Project sustainability TCP is still in the process of becoming self-sustainable. TCP’s sustainability plan includes turtle watch nature tourism program, expansion of day-time tourism, improvements for local products and services, fee-paying volunteers, diversification of community livelihoods, merchandise of community products using fair trade concept, building partnerships, showcasing and marketing of the CBECA, marketing research facilities and opportunities, fundraising through media (e.g., BBC’s Saving Planet EarthdSea Turtles documentary has covered the project cost for 2 years), further strengthening of community capacities in project administration skills, and also by maintaining the spirit of volunteerism. The recognition of the Rekawa communitybased ecosystem conservation approach allows other interested parties to study this CBECA concept and replicate the model in other parts of the world as appropriate. TCP’s Turtle Night Watch, the nature tourism program in Rekawa which involves ex-turtle egg poachers as turtle nest protectors and tour guides has won several global awards in the appreciation of services provided to the community, environment, economy, culture and, to the visiting tourists. In 1998, TCP received the “highly commended” award from British Airways “Tourism for Tomorrow.” In 2008, World Travel and Tourism Council (WTTC) named TCP a finalist for their “Conservation Award.” In addition, TCP received another “highly commended” award from the Virgin Holidays Responsible Tourism in 2008. Further, the Ministry of Environment and Natural Resources awarded TCP the “Green Employment award” in the year 2009.

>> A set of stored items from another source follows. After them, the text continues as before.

(* ===== verification/Prelude.v ===== *)
(** * A verification library for this fork of the musl C library

    The repository is musl (a C standard library for Linux) merged with code
    of OpenBSD's libc.  This library models parts of src/src as executable
    Rocq functions and step relations, translated from the C text, and proves
    what makes each part correct.  This file is the root: its header
    documents the whole, the rest of it holds what the components share
    (machine words, bit-level automation, byte strings and their codecs, array
    cells, loops with fuel, errno values).

    ** Configuration

    The model takes an LP64 little-endian target compiled by a GNU C compiler
    (x86_64, aarch64): int is 32 bits, long, long long and size_t are 64, and
    unsigned arithmetic wraps ([wrap], [u32], [u64]).  Signed arithmetic is
    not wrapped where the code cannot overflow it, and the theorems or the
    invariants bound it; where an input can make it overflow the result is
    [None] (the counter of dn_expand, sums of time_t) or wrapped, and the
    theorem has the bound.  A conversion to a signed type, a length returned as
    an int among them, is [sgn].  Buffers and
    arrays are lists, a pointer into one is an index; [l.[i]] reads a cell.
    Loops are recursive functions on fuel ([while_]); the theorems state the
    results, so that each loop ending within its fuel is part of them.

    ** Parts

    Digests (src/src/crypt/hash_*.c).  [HashSpec] is the abstract
    Merkle-Damgard hash, and the class [BlockHash], the interface an
    incremental implementation (Init, Update, Final on a context with a
    partial block and a bit count) satisfies; the streaming theorem is proved
    once against it.  [Md5] (hash_md5.c), [Sha1] (hash_sha1.c), [Sha2Core] and
    [Sha2] (hash_sha2.c: the code shared by the two word sizes, then the five
    variants) and [Rmd160] (hash_rmd160.c) translate the unrolled transforms
    and the context operations, state RFC 1321, FIPS 180-4 and RIPEMD-160
    from their definitions, and discharge the interface: any sequence of
    Updates followed by Final gives the digest of the concatenation.  Sha2
    also proves that the unrolled and the rolled loops agree and that the
    constants are the roots of primes the standard says.  [SipHash]
    (hash_siphash.c) is the keyed hash, the same way.

    [ChaCha] (internal/crypt_chacha.c): the generator behind arc4random writes
    the ChaCha20 key stream and keeps the block counter.

    [Uuid] (misc/uuid_*.c): codecs, order and text form of UUIDs.

    [Calendar] and [LeapTime] (time/): seconds and broken-down UTC time
    against the proleptic Gregorian calendar; leap-second conversions and
    their search.

    [Utf8] (multibyte/): the bit-packed decoder of mbrtowc and mbtowc, wcrtomb
    and the UTF-16 and UTF-32 functions, against well-formed UTF-8 of the
    Unicode standard, restarting at every split of the input included.

    [MbString] (mbsrtowcs.c, mbstowcs.c), [MbStringN] (mbsnrtowcs.c) and
    [WcString] (wcsrtombs.c, wcsnrtombs.c, wcstombs.c) are the string
    functions over it: what ISO C defines as a call of the character function
    for each character is the reference ([chars], [emit]), the code with its
    two loops, its words of four ASCII bytes and its jumps into the middle of
    a loop is proved to do the same, and the two directions are inverse.

    [AtExit] (exit/): registration and the run of the handlers, with
    registrations in between, refine a stack.

    [Tsearch] (search/t*.c): AVL trees on a heap of nodes, with dangling and
    null dereferences and the overrun of the array of pointers as errors that
    the theorems exclude; histories refine a sorted list of keys.

    [Hsearch] (search/hsearch.c): open addressing refines a finite map.

    [Base64] (misc/base64.c): encoder and decoder into bounded buffers.

    [Strtol] (internal/intscan.c, stdlib/strtol.c, stdlib/strtonum.c): integer
    parsing with saturation, errno and end pointer.

    Sorting (stdlib/).  [Order] is what sorts share: the array, the comparison
    function of the caller as a parameter with the class of its laws (a total
    preorder).  [Heapsort] (heapsort.c) is the bottom-up heapsort.
    [Smoothsort] (qsort.c) is qsort_r, with the heap sizes as two words of
    bits; [SmoothTrees] has the Leonardo trees as pure data, [SmoothsortProof]
    relates the two and proves that qsort sorts and permutes.

    DES (crypt/crypt_des.c, crypt/encrypt.c).  [DesTables] has the tables of
    masks as they stand, [Des] proves them to be the standard's permutations
    and S-boxes, the key schedule and the rounds to be FIPS 46-3, setkey and
    encrypt to be inverse; [DesCrypt] has the traditional and extended password hashes.

    [DnsName] (network/dn_*.c): compression and expansion of domain names in
    messages, pointer loops included.

    BER (misc/ber.c).  [Ber] is the whole file: elements are cells of a heap
    that malloc may refuse, a monad carries the heap, errno, the struct ber
    worked on, the write callbacks made and the string buffers allocated and
    not freed, and is undefined where C is (a dangling pointer, an access
    beyond an object, a second free).  [BerOctets] has the octets
    of X.690 (identifiers, lengths, two's complement) and how the code reads
    them.  [BerWrite] has the trees behind the cells ([forest], [rep]) and their
    encoding ([encode]), and proves the length and the writer against it;
    [BerRead] proves that the reader takes back what is written, [BerSafe] that
    on any input whatever it is safe, ends, leaks no element and no buffer and
    leaves well-typed elements, [BerAdd] that numbers get their shortest length and object
    identifiers are read as they were added.

    [Vis] (misc/vis.c, misc/unvis.c): the encoder of unprintable bytes and its
    decoder, a state machine that pushes characters back, with their bounded
    forms over arrays of bytes.

    Concurrency (src/src/thread).  [Futex] is the layer the locks share: a
    program is what a thread does at each control point, a step interleaves
    the threads, FUTEX_WAIT and FUTEX_WAKE are steps of the kernel; invariants
    are sums over the threads.  [Lock] (__lock.c), [Rwlock]
    (pthread_rwlock_*.c), [Semaphore] (sem_*.c), [Once] (pthread_once.c) and
    [Mutex] (pthread_mutex_*.c, the normal type) are programs over it, with
    exclusion, the refinement of a counter or a single initialisation (safety)
    and no lost wake-up (progress) for any number of threads and interleaving.

    ** What the theorems show

    Functional correctness and equivalence with a reference definition:
    digests, DES, ChaCha, calendar, UTF-8 decoding, multibyte strings, sorting.  Refinement of an
    abstract specification: exit handlers (stack), trees (sorted list), hash
    tables (map), semaphores (counter), the BER writer (X.690).
    Round trips: UUID codecs and text, calendar, leap seconds,
    UTF-8, UTF-16, multibyte strings, Base64, DES, domain names, BER messages
    and object identifiers, visual encoding.  Types: the elements the BER reader accepts.  Invariants and safety: AVL balance and order, no
    use after free, probe sequences, mutual exclusion, one initialisation, the BER reader on hostile
    input.  Bounds and errors:
    saturation of strtol, buffer limits of Base64, of domain names, of visual
    encoding and of the string conversions, shortest BER integers, array of MAXH pointers, results of the try-lock
    functions.  Termination: name expansion on every message, leap seconds.  Liveness: no lost wake-up.

    ** Fuel and bounds

    A loop over a string, buffer or array has the length as fuel, one
    iteration consuming at least one cell.  Trees have fuel 98 and MAXH = 96
    slots: an AVL tree in a 64-bit address space has height at most 95.  A
    probe loop of a table of 2^n entries has fuel 2^n: triangular probing
    visits every entry.  qsort is
    proved for fewer than 34335360355129 elements (a Leonardo number) and
    fewer than 2^62 bytes: beyond, its count of trailing zeros fails, as a
    finding says.  dn_expand has as fuel the length of
    the message, half of which bounds its steps, and is proved for messages
    shorter than 2^31 - 1, b64_pton for strings shorter than 2^31, stravis for
    encodings shorter than 2^31 - 1, posix2time for times as many seconds from
    the limits of time_t as there are leap seconds; the BER reader needs as much as there
    are octets left and two (an element takes two octets at least), the BER
    writer more than there are elements; in C their recursion is on the stack,
    the depth of which is not modelled.  The count of the internal lock needs fewer than
    2^31 - 2 threads, the readers-writer lock and the semaphore fewer than
    2^31 - 1, mutexes and once fewer than 2^31.

    ** Not modelled

    Floating point (no model of IEEE arithmetic here), stdio buffers, system
    calls and their wrappers, assembly, dynamic linking, locale tables, the
    regular expression matcher and the memory allocators: the last is an
    argument of the models that allocate (memory or not).  The futex calls and
    the comparison function of the sort are parameters with their documented
    behaviour.  The mutex
    types that track an owner keep robust lists the kernel walks: only the
    normal type is modelled.  Left for a development that goes on from here,
    for want of room and not of a model: condition variables and barriers over [Futex],
    mergesort, getopt, fnmatch, the address codecs of network/, two-way string
    search, the other crypt_* password hashes over [HashSpec], rand48 and
    random.  Of ber.c the callbacks are modelled by their calls (the write
    callback is recorded, the application callback is a function of the header
    of the element), a string buffer belongs to the one element that points to
    it and is tracked by its bytes from its allocation to its free, and the
    buffer that ober_free frees is not looked at again. *)

From stdpp Require Export base numbers list gmap strings.
From Stdlib Require Export ZArith Lia.
From Stdlib Require String Ascii.
From coqutil Require Export Z.bitblast.

#[global] Open Scope Z_scope.

(** ** Notation scope of the development *)

Declare Scope musl_scope.
Delimit Scope musl_scope with musl.
#[global] Open Scope musl_scope.

(** ** errno.h, the generic Linux values *)
Notation "'EINTR'" := 4 : musl_scope.
Notation "'EAGAIN'" := 11 : musl_scope.
Notation "'ENOMEM'" := 12 : musl_scope.
Notation "'EBUSY'" := 16 : musl_scope.
Notation "'EINVAL'" := 22 : musl_scope.
Notation "'ERANGE'" := 34 : musl_scope.
Notation "'EOVERFLOW'" := 75 : musl_scope.
Notation "'ETIMEDOUT'" := 110 : musl_scope.

(** ** Machine words

    An unsigned [w]-bit integer is a [Z] in [0, 2^w); [wrap w] is the
    conversion C performs on every unsigned arithmetic result. *)

Definition wrap (w x : Z) : Z := x mod 2 ^ w.
Definition u8 (x : Z) : Z := wrap 8 x.
Definition u16 (x : Z) : Z := wrap 16 x.
Definition u32 (x : Z) : Z := wrap 32 x.
Definition u64 (x : Z) : Z := wrap 64 x.

(** Conversion to a signed [w]-bit integer (two's complement). *)
Definition sgn (w x : Z) : Z :=
  let y := wrap w x in if y <? 2 ^ (w - 1) then y else y - 2 ^ w.

(** Bit operations in infix form; the shifts [x ≪ n] and [x ≫ n] are stdpp's. *)
Notation "x .& y" := (Z.land x y) (at level 40, left associativity) : musl_scope.
Notation "x .| y" := (Z.lor x y) (at level 50, left associativity) : musl_scope.
Notation "x .^ y" := (Z.lxor x y) (at level 45, left associativity) : musl_scope.

(** Complement, rotation and shift on words of a fixed width. *)
Definition not32 (x : Z) : Z := u32 (Z.lnot x).
Definition not64 (x : Z) : Z := u64 (Z.lnot x).
Definition shl32 (x n : Z) : Z := u32 (x ≪ n).
Definition shl64 (x n : Z) : Z := u64 (x ≪ n).
Definition rol32 (x n : Z) : Z := shl32 x n .| (x ≫ (32 - n)).
Definition ror32 (x n : Z) : Z := (x ≫ n) .| shl32 x (32 - n).
Definition rol64 (x n : Z) : Z := shl64 x n .| (x ≫ (64 - n)).
Definition ror64 (x n : Z) : Z := (x ≫ n) .| shl64 x (64 - n).

(** Unsigned addition at each width. *)
Definition add32 (x y : Z) : Z := u32 (x + y).
Definition add64 (x y : Z) : Z := u64 (x + y).

Definition word (w x : Z) : Prop := 0 <= x < 2 ^ w.
Abbreviation byte_ok := (word 8).
Abbreviation bytes := (Forall byte_ok).

Lemma wrap_word w x : 0 <= w -> word w (wrap w x).
Proof. intros. unfold word, wrap. apply Z.mod_pos_bound. lia. Qed.

Lemma wrap_small w x : word w x -> wrap w x = x.
Proof. intros. unfold word, wrap in *. by apply Z.mod_small. Qed.

Lemma wrap_wrap w x : wrap w (wrap w x) = wrap w x.
Proof. unfold wrap. by rewrite Zmod_mod. Qed.

Lemma wrap_testbit w x i : 0 <= w -> 0 <= i ->
  Z.testbit (wrap w x) i = (i <? w) && Z.testbit x i.
Proof.
  intros. unfold wrap. rewrite <- Z.land_ones by lia.
  rewrite Z.land_spec, Z.testbit_ones_nonneg by lia. apply andb_comm.
Qed.

Lemma word_testbit w x i : word w x -> w <= i -> Z.testbit x i = false.
Proof.
  intros [H1 H2] Hi. destruct (Z.eq_dec x 0) as [->|]; [apply Z.bits_0|].
  apply Z.bits_above_log2; [lia|].
  enough (Z.log2 x < w) by lia. apply Z.log2_lt_pow2; lia.
Qed.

Conclusion The community-based ecosystem conservation approach concept is well worth of recognition as the existing conservation approaches in Sri Lanka heavily rely on law enforcement and not on the participatory approach for conservation. In addition, the existing emphasis on a single species conservation approach was changed in Rekawa to a wide scope ecosystem conservation approach understanding of the wide-angle picture rather than looking at a part of the problem. Use of sea turtles as a flagship species enables TCP to generate income through ecotourism that plays a vital role in project maintenance as Kruger [14] suggests that ecotourism projects with no flagship species are rarely classified as sustainable. Multidisciplinary components embedded in the CBECA provide the opportunity for all the stakeholders to act together and to share benefits from the nature tourism. Although Waylen et al. [15] attempted to describe nature tourism as a tool only suitable for awareness and attitude change, but not to change conservation behaviors, the Rekawa case study showcases that nature tourism can positively affect the behavior as well.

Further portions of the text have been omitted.